The conference aimed to enhance the exchange of experiences and networking among scientists, policymakers and practitioners on the impact and role of wetlands in climate change mitigation and adaptation. Representatives from 26 countries participated live and online. The "Lagoon of Life" project was presented with two posters on the following topics:
- Bio-saline farming – a new approach to adapting to climate change and preserving salt lakes – examples from Bulgaria and Portugal, prepared by the Bulgarian Biodiversity Foundation and Salina Greens (Portugal).
- Is climate change displacing the migration of some bird species at Lake Atanasovo, Bulgaria?, prepared by Dr. Petar Yankov Bulgarian Society for the Protection of Birds - BirdLife Bulgaria.
- The upcoming challenges for wetland biodiversity (rivers and coastal wetlands) and climate change;
- Nature-based solutions (NBS) for climate change mitigation and adaptation in riverine and coastal wetlands;
- Increasing the benefits of ecosystem services in riverine and coastal wetlands;
- Wetland restoration in practice: overcoming barriers and scaling up implementation;
- Wetland policies: How Europe can move forward.

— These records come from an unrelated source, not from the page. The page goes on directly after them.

(* ===== verification/ExecLogic.v ===== *)
(** * A program logic for the state monad

    [wp m Q s] says that a run of [m] from [s] that does not panic ends in a result and a
    state that satisfy [Q]; the state is also kept on the error path.  [returns] is the
    same for [outcome].  The rules follow the shape of the programs, so that a proof
    about a method is a walk through its text. *)

From S2P Require Import Prelude.

Definition wp {S A} (m : Exec S A) (Q : result A → S → Prop) (s : S) : Prop :=
  match m s with Val (r, s') => Q r s' | Panic _ => True end.

Definition returns {A} (m : outcome A) (Q : A → Prop) : Prop :=
  match m with Val a => Q a | Panic _ => True end.

Lemma wp_run {S A} (m : Exec S A) Q s r s' : wp m Q s → m s = Val (r, s') → Q r s'.
Proof. unfold wp. intros H E. by rewrite E in H. Qed.
Lemma returns_Val {A} (m : outcome A) Q a : returns m Q → m = Val a → Q a.
Proof. intros H E. by rewrite E in H. Qed.

Lemma wp_mono {S A} (m : Exec S A) (Q Q' : result A → S → Prop) s :
  wp m Q s → (∀ r s', Q r s' → Q' r s') → wp m Q' s.
Proof. unfold wp. destruct (m s) as [[]|]; auto. Qed.
Lemma returns_mono {A} (m : outcome A) (Q Q' : A → Prop) :
  returns m Q → (∀ a, Q a → Q' a) → returns m Q'.
Proof. destruct m; cbn; auto. Qed.

Lemma wp_bind {S A B} (m : Exec S A) (f : A → Exec S B) Q s :
  wp m (λ r s', match r with Ok a => wp (f a) Q s' | Err e => Q (Err e) s' end) s → wp (m ≫= f) Q s.
Proof. unfold wp, mbind, exec_bind. by destruct (m s) as [[[] ?]|]. Qed.
Lemma returns_bind {A B} (m : outcome A) (f : A → outcome B) Q :
  returns m (λ a, returns (f a) Q) → returns (m ≫= f) Q.
Proof. by destruct m. Qed.

(** An invariant is carried through the first part, errors included. *)
Lemma wp_bind_inv {S A B} (I : S → Prop) (R : A → S → Prop) (m : Exec S A) (f : A → Exec S B) Q s :
  wp m (λ r s', match r with Ok a => R a s' | Err _ => I s' end) s →
  (∀ e s', I s' → Q (Err e) s') → (∀ a s', R a s' → wp (f a) Q s') → wp (m ≫= f) Q s.
Proof. intros H HE HR. apply wp_bind. eapply wp_mono; [exact H|]. intros [] s'; auto. Qed.

Lemma wp_ret {S A} (a : A) (Q : result A → S → Prop) s : Q (Ok a) s → wp (mret a) Q s.
Proof. done. Qed.
Lemma wp_update {S} (f : S → outcome S) Q s : returns (f s) (Q (Ok tt)) → wp (update f) Q s.
Proof. unfold wp, update. by destruct (f s). Qed.
Lemma wp_gets {S A} (f : S → A) Q s : Q (Ok (f s)) s → wp (gets f) Q s.
Proof. done. Qed.
Lemma wp_total {S A} (m : outcome A) (Q : result A → S → Prop) s : returns m (λ a, Q (Ok a) s) → wp (total m) Q s.
Proof. unfold wp, total, lift, lift_outcome. by destruct m. Qed.
Lemma wp_zoom {S T A} (get : S → T) (put : T → S → S) (m : Exec T A) Q s :
  wp m (λ r t, Q r (put t s)) (get s) → wp (zoom get put m) Q s.
Proof. unfold wp, zoom. by destruct (m (get s)) as [[]|]. Qed.
Lemma returns_unwrap {A} msg (o : option A) (Q : A → Prop) : (∀ a, o = Some a → Q a) → returns (unwrap msg o) Q.
Proof. destruct o; cbn; auto. Qed.
Lemma returns_assert b msg (Q : unit → Prop) : (b = true → Q tt) → returns (assert_that b msg) Q.
Proof. destruct b; cbn; auto. Qed.

(** One step of the walk. *)
Ltac wp_step :=
  lazymatch goal with
  | |- wp (_ ≫= _) _ _ => apply wp_bind
  | |- wp (mret _) _ _ => apply wp_ret
  | |- wp (update _) _ _ => apply wp_update
  | |- wp (gets _) _ _ => apply wp_gets
  | |- wp (total _) _ _ => apply wp_total
  | |- wp (zoom _ _ _) _ _ => apply wp_zoom
  | |- returns (_ ≫= _) _ => apply returns_bind
  | |- returns (unwrap _ _) _ => apply returns_unwrap; intros ? ?
  | |- returns (assert_that _ _) _ => apply returns_assert; intros ?
  | |- returns (Val _) _ => unfold returns
  | |- returns (Panic _) _ => exact I
  end.
Ltac wp_steps := repeat (wp_step; cbn beta iota).

(** A method called from a function that handles its result. *)
Lemma wp_returns {S A} (m : Exec S A) (Q : result A → S → Prop) s : wp m Q s → returns (m s) (λ p, Q p.1 p.2).
Proof. unfold wp. by destruct (m s) as [[]|]. Qed.
Lemma returns_call {S A B} (m : Exec S A) (Q : result A → S → Prop) (f : result A * S → outcome B) R s :
  wp m Q s → (∀ r s', Q r s' → returns (f (r, s')) R) → returns (m s ≫= f) R.
Proof. unfold wp. destruct (m s) as [[]|]; cbn; auto. Qed.
Lemma returns_then {A B} (m : outcome A) (P : A → Prop) (f : A → outcome B) R :
  returns m P → (∀ a, P a → returns (f a) R) → returns (m ≫= f) R.
Proof. destruct m; cbn; auto. Qed.

(** ** Runs that return

    [runs m s Q]: from [s] the method neither panics nor fails, and its value and final
    state satisfy [Q]. *)
Definition runs {S A} (m : Exec S A) (s : S) (Q : A → S → Prop) : Prop :=
  ∃ a s', m s = Val (Ok a, s') ∧ Q a s'.

Lemma runs_bind {S A B} (m : Exec S A) (f : A → Exec S B) s Q :
  runs m s (λ a s', runs (f a) s' Q) → runs (m ≫= f) s Q.
Proof. intros (a & s' & E & b & s2 & E2 & HQ). exists b, s2. unfold mbind, exec_bind. by rewrite E. Qed.
Lemma runs_ret {S A} (a : A) (s : S) (Q : A → S → Prop) : Q a s → runs (mret a) s Q.
Proof. intros HQ. by exists a, s. Qed.
Lemma runs_gets {S A} (f : S → A) s (Q : A → S → Prop) : Q (f s) s → runs (gets f) s Q.
Proof. intros HQ. by exists (f s), s. Qed.
Lemma runs_total {S A} (m : outcome A) a (s : S) (Q : A → S → Prop) : m = Val a → Q a s → runs (total m) s Q.
Proof. intros -> HQ. by exists a, s. Qed.
Lemma runs_mono {S A} (m : Exec S A) s (Q Q' : A → S → Prop) :
  runs m s Q → (∀ a s', Q a s' → Q' a s') → runs m s Q'.
Proof. intros (a & s' & E & HQ) H. exists a, s'. auto. Qed.
Lemma runs_zoom {S T A} (get : S → T) (put : T → S → S) (m : Exec T A) s Q :
  runs m (get s) (λ a t, Q a (put t s)) → runs (zoom get put m) s Q.
Proof. intros (a & t & E & HQ). exists a, (put t s). unfold zoom. by rewrite E. Qed.
(** One round of the loop of [commit_state_update]. *)
Definition commit_update (block_number : Z) (update_order_id : nat) (u : Z * AccountUpdate) (db : StateDb) :
    Fallible StateDb :=
  let '(id, upd) := u in
  let order_id := to_i32 (Z.of_nat update_order_id) in
  let insert_create (row : StorageAccountCreation) :=
    if existsb (λ r, (cr_account_id r =? cr_account_id row) && (cr_block_number r =? cr_block_number row)) (t_creates db)
    then Val (Err "duplicate key")
    else Val (Ok (mkStateDb (t_accounts db) (t_tokens db) (t_token_updates db) (t_token_updates_seq db)
                    (t_creates db ++ [row]) (t_pubkey_updates db) (t_pubkey_updates_seq db) (t_blocks db)
                    (t_operations db) (t_operations_seq db))) in
  let insert_update (added : bool) (old_nonce new_nonce token : Z) :=
    let row := mkStorageAccountUpdate (t_token_updates_seq db) id block_number old_nonce token added new_nonce order_id in
    Val (Ok (mkStateDb (t_accounts db) (t_tokens db) (t_token_updates db ++ [row]) (t_token_updates_seq db + 1)
               (t_creates db) (t_pubkey_updates db) (t_pubkey_updates_seq db) (t_blocks db)
               (t_operations db) (t_operations_seq db))) in
  match upd with
  | Create address nonce => insert_create (mkStorageAccountCreation id true block_number address nonce order_id)
  | Delete address nonce => insert_create (mkStorageAccountCreation id false block_number address nonce order_id)
  | AddToken old_nonce new_nonce token => insert_update true old_nonce new_nonce token
  | RemoveToken old_nonce new_nonce token => insert_update false old_nonce new_nonce token
  | ChangePubKeyHash old_pub_key_hash new_pub_key_hash old_nonce new_nonce =>
      let row := mkStorageAccountPubkeyUpdate (t_pubkey_updates_seq db) order_id id block_number
                   (pkh_data old_pub_key_hash) (pkh_data new_pub_key_hash) old_nonce new_nonce in
      Val (Ok (mkStateDb (t_accounts db) (t_tokens db) (t_token_updates db) (t_token_updates_seq db)
                 (t_creates db) (t_pubkey_updates db ++ [row]) (t_pubkey_updates_seq db + 1) (t_blocks db)
                 (t_operations db) (t_operations_seq db)))
  end.

Fixpoint commit_updates (block_number : Z) (update_order_id : nat) (us : AccountUpdates) (db : StateDb) : Fallible StateDb :=
  match us with
  | [] => Val (Ok db)
  | u :: us =>
      db ← commit_update block_number update_order_id u db;
      commit_updates block_number (S update_order_id) us db
  end.

Definition commit_state_update (block_number : Z) (accounts_updated : AccountUpdates) (db : StateDb) : Fallible StateDb :=
  commit_updates block_number 0 accounts_updated db.

(** [update(accounts::table.filter(id.eq(..))).set(..)] *)
Definition update_account (id last_block nonce : Z) (pubkey_hash : option bytes) (db : StateDb) : StateDb :=
  set_accounts ((λ a, if sa_id a =? id
                      then mkStorageAccount (sa_id a) last_block nonce (sa_address a) (default (sa_pubkey_hash a) pubkey_hash)
                      else a) <$> t_accounts db) db.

- There was a special focus on the implementation of one of the objectives of the Biodiversity Strategy 2030 - to restore 25,000 km of free-flowing rivers with examples from Germany and the middle Danube.
Also featured was the UN Freshwater Challenge, launched in March 2023, which aims to attract the support needed to restore 300,000 km of rivers and 350 million hectares of inland wetlands by 2030.
Emphasis was also placed on the topic of carbon balance, carbon storage in products and blue carbon, which is stored in coastal and ocean ecosystems. Examples were given from Scotland of how coastal moorlands store more carbon per unit area than inland forests.
The Mediterranean Wetland Observatory presented with a poster its large-scale Mediterranean-wide mapping study of existing and dried wetlands based on hydro-ecological data (e.g. topography, surface runoff, geology) combined with climate variables, surface water dynamics and available buildings. The resulting map is an innovative tool to better prioritize potential wetlands for restoration in the Mediterranean.
During the conference, recommendations were developed to raise awareness of the importance of the conference theme.